Terms of Service

These Terms of Service (the “Agreement”) are a legal agreement between you as the user and Executive Equity Group Limited, the owner of smartipo.com, a limited company registered under English Law, having its registered address situated at 95 Wilton Road, Suite 717, Victoria, London, United Kingdom, SW1V 1BZ (“Smart IPO”, or “We” “Our” or “Us”), that governs your limited, non-exclusive and terminable right to the use of the Smart IPO Site and Services as defined herein. By making use of the services, you agree to be bound by the terms of this agreement.

If you do not agree to this Agreement, you must not sign up for an Account and shall not make use of any of the Services or the Site. By agreeing to this Agreement, you acknowledge that you have read this Agreement, understood it, and agree to be bound by its terms and conditions.

We reserve the right to change this User Agreement from time to time without notice. You acknowledge and agree that it is your responsibility to review this User Agreement periodically to familiarize yourself with any modifications.

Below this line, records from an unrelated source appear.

(* ===== verification/Malloc.v ===== *)
(** * The kernel's malloc

    Models [linux-0.11/lib/malloc.c].  A bucket is a page of objects of one
    size; it is described by a [struct bucket_desc] of 16 bytes, which like the
    objects is in memory: a pointer to one is its address, and 0 is NULL. *)

From S2P Require Import Prelude Memory.

(** the fields of [struct bucket_desc], by their offsets *)
Definition bd_page (a : Z) : Z := a.
Definition bd_next (a : Z) : Z := a + 4.
Definition bd_freeptr (a : Z) : Z := a + 8.
Definition bd_refcnt (a : Z) : Z := a + 12.
Definition bd_bucket_size (a : Z) : Z := a + 14.
Definition SIZEOF_BUCKET_DESC : Z := 16.

(** [bucket_dir], without its end marker: size and chain; and the free
    descriptors *)
Record buckets := mk_buckets { bucket_dir : list (Z * Z); free_bucket_desc : Z; b_mem : mem }.
Definition set_bucket_dir (v : list (Z * Z)) (x : buckets) : buckets := mk_buckets v (free_bucket_desc x) (b_mem x).
Definition set_free_bucket_desc (v : Z) (x : buckets) : buckets := mk_buckets (bucket_dir x) v (b_mem x).
Definition set_b_mem (v : mem) (x : buckets) : buckets := mk_buckets (bucket_dir x) (free_bucket_desc x) v.

Definition bucket_sizes : list Z := [16; 32; 64; 128; 256; 512; 1024; 2048; 4096].
Definition init_buckets (m : mem) : buckets := mk_buckets ((λ z, (z, 0)) <$> bucket_sizes) 0 m.

Definition on_bmem {A} (m : M mem A) : M buckets A := λ s,
  match m (b_mem s) with
  | Ret a x => Ret a (set_b_mem x s)
  | Panic w => Panic w
  | Sleep x => Sleep (set_b_mem x s)
  | Exit c x => Exit c (set_b_mem x s)
  | Fault => Fault
  | NoFuel => NoFuel
  end.
Definition ld (a : Z) : M buckets Z := on_bmem (load a).
Definition sto (a v : Z) : M buckets unit := on_bmem (store a v).
(** 16-bit fields *)
Definition ld16 (a : Z) : M buckets Z := on_bmem (gets (λ s, phys s a + 256 * phys s (a + 1))).
Definition sto16 (a v : Z) : M buckets unit :=
  on_bmem (modify (λ s, set_phys (mem_write a [v mod 256; v / 256 mod 256] (phys s)) s)).

Definition the_dir (i : nat) : M buckets (Z * Z) := λ s, of_opt (bucket_dir s !! i) s.
Definition put_chain (i : nat) (a : Z) : M buckets unit :=
  modify (λ s, set_bucket_dir (alter (λ d, (d.1, a)) i (bucket_dir s)) s).

(** [n] pieces of [size] bytes from [a] on, each linked to the next by the
    pointer at offset [off], the last to [last] *)
Fixpoint link_up (n : nat) (a size off last : Z) : M buckets unit :=
  match n with
  | O => mret tt
  | S O => sto (a + off) last
  | S n' => sto (a + off) (a + size) ;; link_up n' (a + size) size off last
  end.

Definition init_bucket_desc : M buckets unit :=
  first ← on_bmem get_free_page;
  if first =? 0 then panic "Out of memory in init_bucket_desc()"
  else
    old ← gets free_bucket_desc;
    link_up (Z.to_nat (PAGE_SIZE / SIZEOF_BUCKET_DESC)) first SIZEOF_BUCKET_DESC 4 old ;;
    modify (set_free_bucket_desc first).

(** the first descriptor of a chain for which [test] holds, and the one before
    it; chains are shorter than [fuel] *)
Fixpoint find_desc (fuel : nat) (test : Z → M buckets bool) (prev bdesc : Z) : M buckets (Z * Z) :=
  match fuel with
  | O => nofuel
  | S fuel' =>
    if bdesc =? 0 then mret (prev, 0)
    else
      ok ← test bdesc;
      if (ok : bool) then mret (prev, bdesc)
      else n ← ld (bd_next bdesc); find_desc fuel' test bdesc n
  end.

(** there are at most as many descriptors as pages, and the end of the chain *)
Definition CHAIN_FUEL : nat := Z.to_nat PAGING_PAGES + 1.

Definition new_bucket (i : nat) (size : Z) : M buckets Z :=
  f ← gets free_bucket_desc;
  when (f =? 0) init_bucket_desc ;;
  bdesc ← gets free_bucket_desc;
  n ← ld (bd_next bdesc);
  modify (set_free_bucket_desc n) ;;
  sto16 (bd_refcnt bdesc) 0 ;;
  sto16 (bd_bucket_size bdesc) size ;;
  cp ← on_bmem get_free_page;
  sto (bd_freeptr bdesc) cp ;;
  sto (bd_page bdesc) cp ;;
  if cp =? 0 then panic "Out of memory in kernel malloc()"
  else
    link_up (Z.to_nat (PAGE_SIZE / size)) cp size 0 0 ;;
    d ← the_dir i;
    sto (bd_next bdesc) d.2 ;;
    put_chain i bdesc ;;
    mret bdesc.

Definition malloc (len : Z) : M buckets Z :=
  p ← gets (λ s, find_idx (λ d, len <=? d.1) (bucket_dir s));
  match p with
  | None => panic "malloc: bad arg"
  | Some i =>
    d ← the_dir i;
    q ← find_desc CHAIN_FUEL (λ b, f ← ld (bd_freeptr b); mret (negb (f =? 0))) 0 d.2;
    bdesc ← (if q.2 =? 0 then new_bucket i d.1 else mret q.2);
    retval ← ld (bd_freeptr bdesc);
    n ← ld retval;
    sto (bd_freeptr bdesc) n ;;
    c ← ld16 (bd_refcnt bdesc);
    sto16 (bd_refcnt bdesc) (c + 1) ;;
    mret retval
  end.

(** the search of [free_s]: the index of the chain, the descriptor before the
    one found, and that descriptor.  (In the source [prev] is reset for each
    chain.) *)
Fixpoint find_page (l : list nat) (page size : Z) : M buckets (option (nat * Z * Z)) :=
  match l with
  | [] => mret None
  | i :: l' =>
    d ← the_dir i;
    if d.1 <? size then find_page l' page size
    else
      q ← find_desc CHAIN_FUEL (λ b, p ← ld (bd_page b); mret (p =? page)) 0 d.2;
      if q.2 =? 0 then find_page l' page size else mret (Some (i, q.1, q.2))
  end.

Definition free_s (obj size : Z) : M buckets unit :=
  let page := Z.land obj 0xfffff000 in
  n ← gets (λ s, length (bucket_dir s));
  r ← find_page (seq 0 n) page size;
  match r with
  | None => panic "Bad address passed to kernel free_s()"
  | Some (i, prev, bdesc) =>
    f ← ld (bd_freeptr bdesc);
    sto obj f ;;
    sto (bd_freeptr bdesc) obj ;;
    c ← ld16 (bd_refcnt bdesc);
    sto16 (bd_refcnt bdesc) (c - 1) ;;
    c ← ld16 (bd_refcnt bdesc);
    if negb (c =? 0) then mret tt
    else
      (** the check that [prev] is still accurate *)
      d ← the_dir i;
      pn ← (if prev =? 0 then mret 0 else ld (bd_next prev));
      prev ← (if (negb (prev =? 0) && negb (pn =? bdesc)) || ((prev =? 0) && negb (d.2 =? bdesc)) then
                q ← find_desc CHAIN_FUEL (λ b, n ← ld (bd_next b); mret (n =? bdesc)) 0 d.2;
                mret q.2
              else mret prev);
      n ← ld (bd_next bdesc);
      (if negb (prev =? 0) then sto (bd_next prev) n
       else if negb (d.2 =? bdesc) then panic "malloc bucket chains corrupted"
       else put_chain i n) ;;
      pg ← ld (bd_page bdesc);
      on_bmem (free_page pg) ;;
      old ← gets free_bucket_desc;
      sto (bd_next bdesc) old ;;
      modify (set_free_bucket_desc bdesc)
  end.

Your continued use of this site after such modifications will constitute acknowledgment and agreement of the modified terms and conditions.

Use of the service

1.1. The service Smart IPO allows clients to buy or sell pre-IPO shares peer to peer through our pre-IPO marketplace. You determine the companies you invest in or the shares you sell, Smart IPO simply verifies the shares and assists with the share transfer.

1.2. To use Smart IPO, you first need to register. After completing registration, you can directly log into your account and use the service.

1.3. You must secure access to your account using the username and password against third parties. In particular you must keep the password strictly confidential. Executive Equity Group Limited may assume that all actions undertaken from your account after logging in with your username and password is authorised and supervised by you. This means you are liable for these actions, unless and until you have notified Executive Equity Group Limited  that someone else knows your password.

1.4. Smart IPO allows you to process personal data. Executive Equity Group Limited  acts as a processor as that term is defined in the UK Data Protection Act; you are the controller. You indemnify and hold harmless Executive Equity Group Limited  against all claims by third parties in connection with this Act.

Terms of use

2.1. It is not permitted to use Smart IPO for any purpose that violates English or other applicable law or regulation. This includes (among others) the storage or transmission of data using the service that is slanderous, libelous or racist.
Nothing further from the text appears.